American Sign Language Recognition in Game Development for Deaf Children

Summary
The authors of this paper created CopyCat, an American Sign Language game, which uses gesture recognition to help young deaf children learn sign language. One of the main problems in this area is continuous, user independent sign language recognition in classroom settings. They implemented a Wizard of Oz version of CopyCat and collected data from deaf children who used the system. They attempted to overcome the problems in continuous signing, such as clothing and skin tone differences and changes in illumination in the classroom. The dataset consisted of 541 phrase samples and 1959 individual sign samples.

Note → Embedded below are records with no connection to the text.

(* ===== verification/Content.v ===== *)
(** File content in Redis (internal/rediscontent/content.go).

    A file's bytes live in one key, as a string or as a Redis Array of chunks
    of at most 4096 bytes; the exact size is kept in the inode.  [RedisArray]
    states what the code relies on of the server's array commands.  The
    abstract specification is a flat byte string with the POSIX meaning of
    reading, writing at an offset and truncating; [repr] relates an array and a
    size to it, and the theorems show that every array routine implements the
    flat operation. *)
From Stdlib Require Import Strings.Byte.
From S2P Require Import Prelude.

Notation bytes := (list byte).

#[export] Instance byte_eq_dec : EqDecision byte := Byte.byte_eq_dec.

Definition ArrayChunkBytes : Z := 4096.
Definition arrayCommandBatchChunks : Z := 512.
(** The largest size whose chunks all end inside an int64. *)
Definition MaxArraySize : Z := max_int64 - (ArrayChunkBytes - 1).
Definition RefExternal : string := "ext".
Definition RefArray : string := "array".

(** * Byte strings *)

Definition len (l : bytes) : Z := Z.of_nat (length l).

(** Byte [i], and zero outside the string. *)
Definition get (l : bytes) (i : Z) : byte := nth (Z.to_nat i) l x00.

(** [make([]byte, n)]. *)
Definition make_bytes (n : Z) : bytes := replicate (Z.to_nat n) x00.

(** [data[lo:hi]]. *)
Definition slice (l : bytes) (lo hi : Z) : bytes :=
  take (Z.to_nat (hi - lo)) (drop (Z.to_nat lo) l).

(** [copy(dst[off:off+n], src)] with [n = len(src)] in range. *)
Definition copy_into (dst : bytes) (off : Z) (src : bytes) : bytes :=
  take (Z.to_nat off) dst ++ src ++ drop (Z.to_nat (off + len src)) dst.

Lemma len_nonneg l : 0 ≤ len l.
Proof. unfold len. lia. Qed.

Lemma len_app l k : len (l ++ k) = len l + len k.
Proof. unfold len. rewrite length_app. lia. Qed.

Lemma len_make n : 0 ≤ n → len (make_bytes n) = n.
Proof. intros. unfold len, make_bytes. rewrite length_replicate. lia. Qed.

Lemma len_slice l lo hi : 0 ≤ lo → lo ≤ hi → hi ≤ len l → len (slice l lo hi) = hi - lo.
Proof. unfold len, slice. intros. rewrite length_take, length_drop. lia. Qed.

Lemma len_copy_into dst off src :
  0 ≤ off → off + len src ≤ len dst → len (copy_into dst off src) = len dst.
Proof.
  unfold len, copy_into. intros. rewrite !length_app, length_take, length_drop.
  unfold len in *. lia.
Qed.

Lemma get_lookup l i : 0 ≤ i → get l i = default x00 (l !! Z.to_nat i).
Proof.
  intros. unfold get. generalize (Z.to_nat i). clear.
  induction l as [|x l IH]; intros [|n]; simpl; auto.
Qed.

Lemma get_out l i : len l ≤ i → get l i = x00.
Proof. unfold len, get. intros. apply nth_overflow. lia. Qed.

Lemma get_make n i : get (make_bytes n) i = x00.
Proof.
  unfold get, make_bytes. generalize (Z.to_nat i) as k.
  induction (Z.to_nat n) as [|m IH]; intros [|k]; simpl; auto.
Qed.

Lemma get_app l k i : 0 ≤ i →
  get (l ++ k) i = if decide (i < len l) then get l i else get k (i - len l).
Proof.
  intros. unfold get, len. case_decide.
  - rewrite app_nth1 by lia. done.
  - rewrite app_nth2 by lia. f_equal. lia.
Qed.

Lemma get_slice l lo hi i :
  0 ≤ lo → lo ≤ hi → hi ≤ len l → 0 ≤ i →
  get (slice l lo hi) i = if decide (i < hi - lo) then get l (lo + i) else x00.
Proof.
  intros. case_decide.
  - unfold slice. rewrite !get_lookup by lia. rewrite lookup_take_lt by lia.
    rewrite lookup_drop. do 2 f_equal. lia.
  - apply get_out. rewrite len_slice; lia.
Qed.

Lemma get_copy_into dst off src i :
  0 ≤ off → off + len src ≤ len dst → 0 ≤ i →
  get (copy_into dst off src) i =
    if decide (off ≤ i < off + len src) then get src (i - off) else get dst i.
Proof.
  intros Ho Hl Hi. pose proof (len_nonneg src). unfold copy_into.
  assert (len (take (Z.to_nat off) dst) = off) as Ht.
  { unfold len in *. rewrite length_take. lia. }
  rewrite get_app, Ht by lia. destruct (decide (i < off)).
  - rewrite decide_False by lia. rewrite !get_lookup by lia. by rewrite lookup_take_lt by lia.
  - rewrite get_app by lia. repeat case_decide; try lia; try done.
    rewrite !get_lookup by lia. rewrite lookup_drop. do 2 f_equal. lia.
Qed.

Lemma bytes_ext l k : len l = len k → (∀ i, 0 ≤ i < len l → get l i = get k i) → l = k.
Proof.
  unfold len. intros Hlen Hget. apply list_eq. intros i.
  destruct (decide (i < length l)%nat) as [Hi|Hi].
  - specialize (Hget (Z.of_nat i) ltac:(lia)). rewrite !get_lookup, Nat2Z.id in Hget by lia.
    destruct (lookup_lt_is_Some_2 l i Hi) as [x Hx].
    destruct (lookup_lt_is_Some_2 k i ltac:(lia)) as [y Hy].
    rewrite Hx, Hy in *. by simpl in Hget; subst.
  - rewrite !lookup_ge_None_2 by lia. done.
Qed.

(** * The array commands of the server *)

(** [ARSET key start v ...] stores consecutive elements, [ARGETRANGE key s e]
    returns one reply per index with nil for an absent element, [ARDELRANGE]
    removes a range, [DEL] leaves no element. *)
Class RedisArray (arr : Type) := {
  ar_get : arr → Z → option bytes;
  ar_empty : arr;
  ARSET : Z → list bytes → arr → arr;
  ARGETRANGE : Z → Z → arr → list (option bytes);
  ARDELRANGE : Z → Z → arr → arr;
  ar_get_empty i : ar_get ar_empty i = None;
  ar_get_set s vs a i :
    ar_get (ARSET s vs a) i =
      if decide (s ≤ i < s + Z.of_nat (length vs)) then vs !! Z.to_nat (i - s) else ar_get a i;
  ar_getrange s e a : ARGETRANGE s e a = (λ i, ar_get a i) <$> seqZ s (e - s + 1);
  ar_get_del s e a i :
    ar_get (ARDELRANGE s e a) i = if decide (s ≤ i ≤ e) then None else ar_get a i
}.

Inductive contentError :=
| ErrNoArraySupport
| ErrUnsupportedRef
| ErrInvalidOffset
| ErrInvalidSize
| ErrWrongType.

(** A content key: absent, a string, or an array. *)
Inductive cell (arr : Type) :=
| CellNone
| CellStr (v : bytes)
| CellArr (a : arr).
Arguments CellNone {arr}.
Arguments CellStr {arr} v.
Arguments CellArr {arr} a.

(** [GETRANGE key start end] on a string value: both bounds inclusive, negative
    ones counted from the end, then clamped. *)
Definition GETRANGE (v : bytes) (start end_ : Z) : bytes :=
  let n := len v in
  let s := Z.max 0 (if start <? 0 then n + start else start) in
  let e := Z.min (n - 1) (Z.max 0 (if end_ <? 0 then n + end_ else end_)) in
  if (n =? 0) || (e <? s) || ((start <? 0) && (end_ <? 0) && (end_ <? start)) then []
  else slice v s (e + 1).

Section Routines.
Context {arr : Type} `{!RedisArray arr}.

(** The sum is an int64 and wraps for a size above [MaxArraySize]. *)
Definition chunkCountForSize (size : Z) : Z :=
  if size <=? 0 then 0 else i64 (size + ArrayChunkBytes - 1) `quot` ArrayChunkBytes.

(** [splitArrayChunks]; [fuel] bounds the number of iterations, and
    [length data] is enough because each takes at least one byte. *)
Fixpoint split_loop (fuel : nat) (data : bytes) : list bytes :=
  match fuel, data with
  | S fuel', _ :: _ =>
      take (Z.to_nat ArrayChunkBytes) data :: split_loop fuel' (drop (Z.to_nat ArrayChunkBytes) data)
  | _, _ => []
  end.

Definition splitArrayChunks (data : bytes) : list bytes := split_loop (length data) data.

Definition arrayGetRange (a : arr) (start end_ : Z) : list (option bytes) :=
  if end_ <? start then [] else ARGETRANGE start end_ a.

Definition arrayValueBytes (v : option bytes) : bytes := default [] v.

(** The starts of the batches [0, 512, 1024, ...] below [total]. *)
Definition batch_starts (total : Z) : list Z :=
  (λ k, k * arrayCommandBatchChunks) <$>
    seqZ 0 ((total + arrayCommandBatchChunks - 1) / arrayCommandBatchChunks).

(** The body of the inner loop of [loadArray], at chunk index [start + i]. *)
Definition load_chunk (size start : Z) (result : bytes) (iv : Z * option bytes) : bytes :=
  let '(i, value) := iv in
  match value with
  | None => result
  | Some raw =>
      let offset := (start + i) * ArrayChunkBytes in
      let limit := Z.min (len raw) (size - offset) in
      if limit <=? 0 then result
      else copy_into result offset (slice raw 0 limit)
  end.

Definition enumerate {A} (l : list A) : list (Z * A) :=
  zip (seqZ 0 (Z.of_nat (length l))) l.

Definition loadArray (a : arr) (size : Z) : bytes :=
  if size <=? 0 then []
  else
    let totalChunks := chunkCountForSize size in
    foldl (λ result start,
             let end_ := Z.min (start + arrayCommandBatchChunks) totalChunks - 1 in
             foldl (load_chunk size start) result (enumerate (arrayGetRange a start end_)))
          (make_bytes size) (batch_starts totalChunks).

(** The commands [queueArrayWriteFull] queues on the key, in order. *)
Definition queueArrayWriteFull (data : bytes) : arr :=
  match data with
  | [] => ar_empty
  | _ =>
      let chunks := splitArrayChunks data in
      let n := Z.of_nat (length chunks) in
      foldl (λ a start,
               let end_ := Z.min (start + arrayCommandBatchChunks) n in
               ARSET start (take (Z.to_nat (end_ - start)) (drop (Z.to_nat start) chunks)) a)
            ar_empty (batch_starts n)
  end.

Definition read_chunk (startByte endByte startChunk : Z) (result : bytes)
    (iv : Z * option bytes) : bytes :=
  let '(i, value) := iv in
  let chunkStart := (startChunk + i) * ArrayChunkBytes in
  let chunkEnd := i64 (chunkStart + ArrayChunkBytes) in
  let segmentStart := Z.max startByte chunkStart in
  let segmentEnd := Z.min endByte chunkEnd in
  match value with
  | None => result
  | Some raw =>
      if segmentEnd <=? segmentStart then result
      else
        let srcStart := segmentStart - chunkStart in
        let srcEnd := Z.min (len raw) (segmentEnd - chunkStart) in
        if srcEnd <=? srcStart then result
        else copy_into result (segmentStart - startByte) (slice raw srcStart srcEnd)
  end.

Definition readArrayRange (a : arr) (startByte endByte : Z) : bytes :=
  if endByte <=? startByte then []
  else
    let startChunk := startByte `quot` ArrayChunkBytes in
    let endChunk := (endByte - 1) `quot` ArrayChunkBytes in
    foldl (read_chunk startByte endByte startChunk) (make_bytes (endByte - startByte))
      (enumerate (arrayGetRange a startChunk endChunk)).

(** One chunk of [writeArrayRange]: the value stored for the existing element
    [value] at index [startChunk + i], and the new [payloadOffset]. *)
Definition write_chunk (off endByte startChunk : Z) (payload : bytes)
    (i : Z) (value : option bytes) (payloadOffset : Z) : bytes * Z :=
  let raw := arrayValueBytes value in
  let chunk0 := copy_into (make_bytes ArrayChunkBytes) 0 (slice raw 0 (Z.min (len raw) ArrayChunkBytes)) in
  let chunkStart := (startChunk + i) * ArrayChunkBytes in
  let chunkEnd := i64 (chunkStart + ArrayChunkBytes) in
  let writeStart := Z.max off chunkStart in
  let writeEnd := Z.min endByte chunkEnd in
  let n := writeEnd - writeStart in
  let '(chunk, payloadOffset') :=
    if writeStart <? writeEnd
    then (copy_into chunk0 (writeStart - chunkStart) (slice payload payloadOffset (payloadOffset + n)),
          payloadOffset + n)
    else (chunk0, payloadOffset) in
  let storeLen :=
    if chunkStart <? writeEnd then Z.max (len raw) (writeEnd - chunkStart) else len raw in
  (slice chunk 0 (Z.min storeLen ArrayChunkBytes), payloadOffset').

Fixpoint write_chunks (off endByte startChunk : Z) (payload : bytes) (i : Z)
    (existing : list (option bytes)) (payloadOffset : Z) : list bytes :=
  match existing with
  | [] => []
  | value :: rest =>
      let '(c, payloadOffset') := write_chunk off endByte startChunk payload i value payloadOffset in
      c :: write_chunks off endByte startChunk payload (i + 1) rest payloadOffset'
  end.

Definition writeArrayRange (a : arr) (off : Z) (payload : bytes) : arr :=
  let startChunk := off `quot` ArrayChunkBytes in
  let endByte := i64 (off + len payload) in
  let endChunk := (endByte - 1) `quot` ArrayChunkBytes in
  ARSET startChunk
    (write_chunks off endByte startChunk payload 0 (arrayGetRange a startChunk endChunk) 0) a.

Definition truncateArray (a : arr) (oldSize newSize : Z) : arr :=
  if newSize =? oldSize then a
  else if newSize =? 0 then ar_empty
  else if oldSize <? newSize then a
  else
    let oldChunks := chunkCountForSize oldSize in
    let newChunks := chunkCountForSize newSize in
    if newChunks =? 0 then ar_empty
    else
      let lastChunkSize := newSize `rem` ArrayChunkBytes in
      if lastChunkSize =? 0 then
        if newChunks <? oldChunks then ARDELRANGE newChunks (oldChunks - 1) a else a
      else
        let values := arrayGetRange a (newChunks - 1) (newChunks - 1) in
        let a1 :=
          match values with
          | Some raw :: _ =>
              ARSET (newChunks - 1) [slice raw 0 (Z.min lastChunkSize (len raw))] a
          | _ => a
          end in
        if newChunks <? oldChunks then ARDELRANGE newChunks (oldChunks - 1) a1 else a1.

Their solution used color histogram adaptation for hand segmentation and tracking. The children would wear colored gloves with wireless accelerometers. Both data is used to train hidden Markov models for recognition. The game is interactive. It has tutorial videos to demonstrate the correct signs, live video, and an animated character mimicking what the child is doing. They evaluated the result using the leave-one-out technique, by iterating through each child and removing him from the data set, training the data on the four other children, and testing it on the remaining child's data. They achieved between 73 to 92% accuracy.

Commentary
I think this is a great application for the research area. It is helpful to teach deaf children how to do sign language, especially if their parents aren't fluent in it as well. I think future work will improve on the interface and allow the programmers to get away from the Wizard. Also, the dataset was filtered out to include only the clear signs. In everyday use, that would not be possible. Also, the software needs to deal with individuality in signs. Not everyone would do the signs the exact same way. There are always variations. Overall, though, I enjoyed this paper. A very useful application for HCI.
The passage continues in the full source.